Não vou tentar pregar sobre esse texto; farei apenas algumas observações que ocorreram à minha mente; porque eu não poderia pregar hoje; fiquei absolutamente incapaz de estudar, mas achei que até umas poucas palavras poderiam ser aceitáveis para vocês nesta manhã, e confio aos seus amorosos corações o desculparem-nas. Ó, Espírito de Deus! Engrandeça a sua força na fraqueza do seu servo e capacite-o a honrar seu Senhor, mesmo quando a alma dele está desanimada dentro de si.
Quando a mente é posta com intensidade sobre um objeto, por mais que ela seja, por várias calamidades, jogada para lá e para cá, invariavelmente retorna ao lugar que tinha escolhido para ser sua moradia. Observem o caso de Davi. Quando a batalha tinha sido ganha pelos seus guerreiros, eles voltaram jubilosos com a vitória. A mente de Davi havia indubitavelmente sofrido muita perturbação nesse meio tempo; ele tinha temido igualmente tanto os efeitos da vitória quanto os da derrota; mas não notam vocês como a mente dele em certo momento voltou para o querido objeto de suas afeições? “O jovem Absalão está bem?” ele disse, como se não importasse mais nada do que havia acontecido, senão apenas seu filho a salvo! Assim se dá com os cristãos, amados. No meio das calamidades, sejam essas a destruição de nações, o colapso de impérios, a agitação de revoluções ou o flagelo da guerra, a grande pergunta que faz para si (e para outros também) é: O Reino de Cristo está em segurança? Em suas aflições pessoais, a principal preocupação é: Deus será glorificado e a sua honra aumentada com isso? Se assim for, diz ele, ainda que eu não seja mais que um pavio que fumega, se o sol não se escurecer, regozijar-me-ei; e, ainda que eu seja uma cana trilhada, se os pilares do templo estiverem inteiros, o que importa que a minha cana esteja trilhada? Ele acha consolação suficiente, no meio de todo aquele despedaçamento que sofre, ao pensar que o trono de Cristo permanece estável e firme, e que, ainda que a terra tenha balançado debaixo dos pés dele, não obstante, Cristo está sobre uma rocha inabalável. Alguns desses sentimentos, julgo eu, passaram pelas nossas mentes. Em meio a muitos distúrbios e várias torrentes de pensamentos transtornados, em vai e vem, nossas almas retornam ao querido objeto de nossos desejos e achamos não pequena consolação em dizer, apesar de tudo: “Não importa o que será de nós: Deus o exaltou à mais alta posição e lhe deu o nome que está acima de todo o nome, para que ao nome de Jesus se dobre todo joelho”.

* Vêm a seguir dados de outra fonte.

(** Replacements end.  In a chain where each contender replaces the one before, the
    fee grows by the size of every loser; so nothing is replaced in a circle, and a
    chain is no longer than there are fees. *)
Theorem replacements_end first chain
    (Hp : Forall payable (first :: chain))
    (Hc : ∀ n a b, (first :: chain) !! n = Some a → chain !! n = Some b → replaces b a) :
  (∀ final, last (first :: chain) = Some final →
     c_fee first + zsum (c_size <$> take (length chain) (first :: chain)) ≤ c_fee final)
  ∧ Z.of_nat (length (first :: chain)) ≤ 2 ^ 64
  ∧ NoDup (first :: chain).
Proof.
  assert (Hmain : (∀ final, last (first :: chain) = Some final →
     c_fee first + zsum (c_size <$> take (length chain) (first :: chain)) ≤ c_fee final
     ∧ c_fee first + Z.of_nat (length chain) ≤ c_fee final) ∧ NoDup (first :: chain)
     ∧ Forall (λ c, c_fee first < c_fee c) chain).
  { revert first Hp Hc; induction chain as [|second chain IH]; intros first Hp Hc.
    { split; [|split; [apply NoDup_singleton|constructor]]. intros final [= <-]. cbn. lia. }
    apply Forall_cons in Hp as [Hf Hp].
    destruct (replaces_pays second first Hf (Hc 0%nat first second eq_refl eq_refl)) as [Hfee Hsz].
    destruct (IH second Hp) as (Hl & Hnd & Hall); [intros n a b Ha Hb; exact (Hc (S n) a b Ha Hb)|].
    assert (Hall' : Forall (λ c, c_fee first < c_fee c) (second :: chain)).
    { constructor; [lia|]. eapply Forall_impl; [exact Hall|]. cbn. lia. }
    split; [|split; [|done]].
    - intros final Hfin. change (last (first :: second :: chain)) with (last (second :: chain)) in Hfin.
      specialize (Hl final Hfin). cbn [length take fmap list_fmap]. rewrite zsum_cons.
      cbn [length] in *. lia.
    - constructor; [|done]. intros Hin. rewrite Forall_forall in Hall'. specialize (Hall' first Hin). lia. }
  destruct Hmain as (Hl & Hnd & _). split; [intros final Hfin; apply (Hl final Hfin)|]. split; [|done].
  destruct (last (first :: chain)) as [final|] eqn:El; [|by apply last_None in El].
  destruct (Hl final eq_refl) as [_ Hn]. apply last_Some_elem_of in El.
  rewrite Forall_forall in Hp. destruct (Hp final El) as (? & ? & ?).
  destruct (Hp first ltac:(left)) as (? & _). cbn [length]. lia.
Qed.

Esse texto tem proporcionado doce consolo a todos os herdeiros do céu. Permitam-me, mui brevemente, apresentar a vocês as consolações que ele contém. Para o verdadeiro Cristão, há muito conforto no próprio fato da exaltação de Cristo. Em segundo lugar, há não pequeno grau de consolação no motivo daquela. “Por isso, também, Deus o exaltou à mais alta posição”; isso em virtude de sua humilhação anterior. Em terceiro, há não pequena quantidade de conforto realmente divino ao se pensar na pessoa que exaltou Cristo. Por isso Deus também” – conquanto muitos homens o desprezem e o ponham para baixo – “Deus também o exaltou à mais alta posição”.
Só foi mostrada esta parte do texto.